Instructions to follow
Your answer must be an exact copy of every record below.

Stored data
-----
(** ** Deleting what was created *)

Section leak.
Context `{Yml : Yaml} (home : option string) (polls : Z → nat) (text : note → string) (agent_version : string).
Context (dirs : list (string * option (list dir_entry))) (float_v : spec_float → string).
Context (provider_config : string → result config_error ProviderConfig) (ticks : Z → nat) (err_text : plugin_error → string).

(** A response that saves a state without a spec. *)
Definition saves_nothing (name : string) (resp : Response) : Prop :=
  ∃ d, rs_StateUpdate resp = Some (MkStateUpdate "save" "k3s" name (Some d)) ∧ sd_Spec d = [].
(** The last answer of a creation, when it is a success. *)
Definition done_without_spec (name : string) (resp : Response) : Prop :=
  rs_Status resp = StatusSuccess → rs_DispatchRequests resp = [] ∨ rs_Continuation resp = None → saves_nothing name resp.
(** The file of a cluster holds no spec. *)
Definition forgotten (name : string) (files : store) : Prop := ∃ doc, files !! ("k3s", name) = Some (Some doc) ∧ assoc "spec" doc = None.

(** There is a control plane once the defaults are applied. *)
Lemma with_defaults_nodes name spec : all_nodes name (with_defaults spec) ≠ [].
Proof.
  unfold all_nodes, NodeNames, with_defaults, pool_nodes, loop_to. simpl. intros Ha. apply app_eq_nil in Ha as [Ha _].
  apply map_eq_nil in Ha. destruct (Z.ltb_spec (p_Count (ControlPlane spec)) 1); simpl in Ha; [done|].
  destruct (Z.to_nat _) eqn:Hn; [lia|done].
Qed.

Lemma create_done req m : ends (done_without_spec (r_name m)) (createCluster home polls text req m).
Proof.
  unfold createCluster. repeat (case_decide; [by intros [=]|]). case_decide.
  - unfold handleVMsCreated. destruct (collect _ _ _ _ _) as [[ips children]|e]; [|by intros [=]]. case_decide as Hl.
    + destruct (_ <=? _)%Z; [by intros [=]|]. intros _ [Hd|[=]]. simpl in Hd. apply map_eq_nil in Hd. rewrite Hd in Hl. simpl in Hl. lia.
    + apply ends_bind, ends_any. intros [res|e] Hs Hd; [|done]. by eexists.
  - destruct (GenerateDispatchRequests _) as [l|e] eqn:Hg; [|done]. intros _ [Hd|[=]]. simpl in Hd. subst l.
    apply mapR_Ok, Forall2_length in Hg. simpl in Hg. rewrite length_imap in Hg. exfalso. apply (with_defaults_nodes (r_name m) (ParseClusterSpec m)).
    by apply length_zero_iff_nil.
Qed.

(** The same of the process, for a creation. *)
Lemma wire_update_nothing name resp resp' : wire_response resp = Some resp' → saves_nothing name resp → saves_nothing name resp'.
Proof.
  intros (_ & _ & _ & Hu & _)%wire_response_same (d & Hd & Hspec). rewrite Hd in Hu. simpl in Hu. unfold wire_update, wire_state in Hu.
  destruct d as [v k spec status children]. simpl in *. subst spec. simpl in Hu.
  destruct (wire_opt wire_status status) as [st|]; [|done]. simpl in Hu. injection Hu as Hu. eexists. by split; [symmetry; exact Hu|].
Qed.

Lemma k3s_create_done req files m resp :
  rq_Action req = ActionCreate → rq_ResourceType req = "Cluster" → rq_Manifest req = Some m →
  k3s_replies home polls text agent_version req files (Replied (Ok resp)) → done_without_spec (r_name m) resp.
Proof.
  intros Ha Ht Hm. apply k3s_replies_ends. intros input (Hai & Hti & _ & _ & Hmi)%wire_request_same. rewrite Hm in Hmi. simpl in Hmi.
  destruct (json_resource m) as [m'|] eqn:Hj; [|done]. simpl in Hmi. injection Hmi as Hmi. symmetry in Hmi.
  assert (r_name m' = r_name m) as <-. { unfold json_resource in Hj. destruct (_ && _); by simplify_eq. }
  unfold Handle. rewrite Hai, Ha, Hti, Ht. simpl. unfold handleCluster. rewrite Hai, Ha, Hmi. simpl.
  eapply ends_mono; [apply create_done|]. intros r Hr r' Hw. pose proof (wire_response_same _ _ Hw) as (Hs & _ & Hc & _ & Hd). unfold done_without_spec.
  rewrite Hs, Hc. intros Hs' Hd'. eapply wire_update_nothing; [done|]. apply Hr; [done|]. destruct Hd' as [Hd'|]; [left|by right].
  rewrite Hd' in Hd. apply mapM_Some, Forall2_length in Hd. by apply length_zero_iff_nil.
Qed.

(** A cluster whose file holds no spec has no machines to delete. *)
Definition deletes_nothing (name : string) (resp : Response) : Prop :=
  rs_Status resp = StatusSuccess ∧ rs_Message resp = text (DeletingVMs 0 name) ∧ rs_DispatchRequests resp = [] ∧ saves_nothing name resp.

Lemma delete_forgotten req files :
  rq_ContinuationToken req = "" → forgotten (rq_ResourceName req) files →
  ends (deletes_nothing (rq_ResourceName req)) (deleteCluster home text req files).
Proof.
  intros Ht (doc & Hf & Hs). unfold deleteCluster, read_state, need_home. destruct home as [hd|]; [|done]. rewrite Hf. simpl.
  destruct (typed_state doc); simpl; [|done]. simpl. rewrite Ht. simpl. assert (map_field "spec" doc = None) as -> by (unfold map_field; by rewrite Hs). split_and!; try done. by eexists.
Qed.

Lemma k3s_delete_forgotten req files resp :
  rq_Action req = ActionDelete → rq_ResourceType req = "Cluster" → rq_ContinuationToken req = "" → forgotten (rq_ResourceName req) files →
  k3s_replies home polls text agent_version req files (Replied (Ok resp)) → deletes_nothing (rq_ResourceName req) resp.
Proof.
  intros Ha Ht Htok Hf. apply k3s_replies_ends. intros input (Hai & Hti & Hn & Htoki & _)%wire_request_same.
  unfold Handle. rewrite Hai, Ha, Hti, Ht. simpl. unfold handleCluster. rewrite Hai, Ha. simpl. rewrite <- Hn.
  eapply ends_mono; [apply delete_forgotten; congruence|]. intros r (H1 & H2 & H3 & H4) r' Hw.
  pose proof (wire_response_same _ _ Hw) as (Hs & Hm & _ & _ & Hd). unfold deletes_nothing. rewrite Hs, Hm. split_and!; [done..| |].
  - rewrite H3 in Hd. by injection Hd as <-.
  - by eapply wire_update_nothing.
Qed.

(** Saving such a state leaves a file without a spec. *)
Lemma save_forgets `{!YamlLaws} now name resp files a :
  name ≠ "" → saves_nothing name resp → ∃ u, rs_StateUpdate resp = Some u ∧ forgotten name (updated now files (Update u, a)).
Proof.
  intros Hn (d & Hu & Hs). eexists. split; [exact Hu|]. unfold updated, handleStateUpdate, save_state. simpl. rewrite decide_False by done.
  eexists. rewrite lookup_insert_eq. split; [by rewrite yaml_map|]. rewrite assoc_yaml_map. unfold state_document. simpl. rewrite Hs. simpl.
  by destruct (map render_child _).
Qed.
-----
Written response
(** ** Deleting what was created *)

Section leak.
Context `{Yml : Yaml} (home : option string) (polls : Z → nat) (text : note → string) (agent_version : string).
Context (dirs : list (string * option (list dir_entry))) (float_v : spec_float → string).
Context (provider_config : string → result config_error ProviderConfig) (ticks : Z → nat) (err_text : plugin_error → string).

(** A response that saves a state without a spec. *)
Definition saves_nothing (name : string) (resp : Response) : Prop :=
  ∃ d, rs_StateUpdate resp = Some (MkStateUpdate "save" "k3s" name (Some d)) ∧ sd_Spec d = [].
(** The last answer of a creation, when it is a success. *)
Definition done_without_spec (name : string) (resp : Response) : Prop :=
  rs_Status resp = StatusSuccess → rs_DispatchRequests resp = [] ∨ rs_Continuation resp = None → saves_nothing name resp.
(** The file of a cluster holds no spec. *)
Definition forgotten (name : string) (files : store) : Prop := ∃ doc, files !! ("k3s", name) = Some (Some doc) ∧ assoc "spec" doc = None.

(** There is a control plane once the defaults are applied. *)
Lemma with_defaults_nodes name spec : all_nodes name (with_defaults spec) ≠ [].
Proof.
  unfold all_nodes, NodeNames, with_defaults, pool_nodes, loop_to. simpl. intros Ha. apply app_eq_nil in Ha as [Ha _].
  apply map_eq_nil in Ha. destruct (Z.ltb_spec (p_Count (ControlPlane spec)) 1); simpl in Ha; [done|].
  destruct (Z.to_nat _) eqn:Hn; [lia|done].
Qed.

Lemma create_done req m : ends (done_without_spec (r_name m)) (createCluster home polls text req m).
Proof.
  unfold createCluster. repeat (case_decide; [by intros [=]|]). case_decide.
  - unfold handleVMsCreated. destruct (collect _ _ _ _ _) as [[ips children]|e]; [|by intros [=]]. case_decide as Hl.
    + destruct (_ <=? _)%Z; [by intros [=]|]. intros _ [Hd|[=]]. simpl in Hd. apply map_eq_nil in Hd. rewrite Hd in Hl. simpl in Hl. lia.
    + apply ends_bind, ends_any. intros [res|e] Hs Hd; [|done]. by eexists.
  - destruct (GenerateDispatchRequests _) as [l|e] eqn:Hg; [|done]. intros _ [Hd|[=]]. simpl in Hd. subst l.
    apply mapR_Ok, Forall2_length in Hg. simpl in Hg. rewrite length_imap in Hg. exfalso. apply (with_defaults_nodes (r_name m) (ParseClusterSpec m)).
    by apply length_zero_iff_nil.
Qed.

(** The same of the process, for a creation. *)
Lemma wire_update_nothing name resp resp' : wire_response resp = Some resp' → saves_nothing name resp → saves_nothing name resp'.
Proof.
  intros (_ & _ & _ & Hu & _)%wire_response_same (d & Hd & Hspec). rewrite Hd in Hu. simpl in Hu. unfold wire_update, wire_state in Hu.
  destruct d as [v k spec status children]. simpl in *. subst spec. simpl in Hu.
  destruct (wire_opt wire_status status) as [st|]; [|done]. simpl in Hu. injection Hu as Hu. eexists. by split; [symmetry; exact Hu|].
Qed.

Lemma k3s_create_done req files m resp :
  rq_Action req = ActionCreate → rq_ResourceType req = "Cluster" → rq_Manifest req = Some m →
  k3s_replies home polls text agent_version req files (Replied (Ok resp)) → done_without_spec (r_name m) resp.
Proof.
  intros Ha Ht Hm. apply k3s_replies_ends. intros input (Hai & Hti & _ & _ & Hmi)%wire_request_same. rewrite Hm in Hmi. simpl in Hmi.
  destruct (json_resource m) as [m'|] eqn:Hj; [|done]. simpl in Hmi. injection Hmi as Hmi. symmetry in Hmi.
  assert (r_name m' = r_name m) as <-. { unfold json_resource in Hj. destruct (_ && _); by simplify_eq. }
  unfold Handle. rewrite Hai, Ha, Hti, Ht. simpl. unfold handleCluster. rewrite Hai, Ha, Hmi. simpl.
  eapply ends_mono; [apply create_done|]. intros r Hr r' Hw. pose proof (wire_response_same _ _ Hw) as (Hs & _ & Hc & _ & Hd). unfold done_without_spec.
  rewrite Hs, Hc. intros Hs' Hd'. eapply wire_update_nothing; [done|]. apply Hr; [done|]. destruct Hd' as [Hd'|]; [left|by right].
  rewrite Hd' in Hd. apply mapM_Some, Forall2_length in Hd. by apply length_zero_iff_nil.
Qed.

(** A cluster whose file holds no spec has no machines to delete. *)
Definition deletes_nothing (name : string) (resp : Response) : Prop :=
  rs_Status resp = StatusSuccess ∧ rs_Message resp = text (DeletingVMs 0 name) ∧ rs_DispatchRequests resp = [] ∧ saves_nothing name resp.

Lemma delete_forgotten req files :
  rq_ContinuationToken req = "" → forgotten (rq_ResourceName req) files →
  ends (deletes_nothing (rq_ResourceName req)) (deleteCluster home text req files).
Proof.
  intros Ht (doc & Hf & Hs). unfold deleteCluster, read_state, need_home. destruct home as [hd|]; [|done]. rewrite Hf. simpl.
  destruct (typed_state doc); simpl; [|done]. simpl. rewrite Ht. simpl. assert (map_field "spec" doc = None) as -> by (unfold map_field; by rewrite Hs). split_and!; try done. by eexists.
Qed.

Lemma k3s_delete_forgotten req files resp :
  rq_Action req = ActionDelete → rq_ResourceType req = "Cluster" → rq_ContinuationToken req = "" → forgotten (rq_ResourceName req) files →
  k3s_replies home polls text agent_version req files (Replied (Ok resp)) → deletes_nothing (rq_ResourceName req) resp.
Proof.
  intros Ha Ht Htok Hf. apply k3s_replies_ends. intros input (Hai & Hti & Hn & Htoki & _)%wire_request_same.
  unfold Handle. rewrite Hai, Ha, Hti, Ht. simpl. unfold handleCluster. rewrite Hai, Ha. simpl. rewrite <- Hn.
  eapply ends_mono; [apply delete_forgotten; congruence|]. intros r (H1 & H2 & H3 & H4) r' Hw.
  pose proof (wire_response_same _ _ Hw) as (Hs & Hm & _ & _ & Hd). unfold deletes_nothing. rewrite Hs, Hm. split_and!; [done..| |].
  - rewrite H3 in Hd. by injection Hd as <-.
  - by eapply wire_update_nothing.
Qed.

(** Saving such a state leaves a file without a spec. *)
Lemma save_forgets `{!YamlLaws} now name resp files a :
  name ≠ "" → saves_nothing name resp → ∃ u, rs_StateUpdate resp = Some u ∧ forgotten name (updated now files (Update u, a)).
Proof.
  intros Hn (d & Hu & Hs). eexists. split; [exact Hu|]. unfold updated, handleStateUpdate, save_state. simpl. rewrite decide_False by done.
  eexists. rewrite lookup_insert_eq. split; [by rewrite yaml_map|]. rewrite assoc_yaml_map. unfold state_document. simpl. rewrite Hs. simpl.
  by destruct (map render_child _).
Qed.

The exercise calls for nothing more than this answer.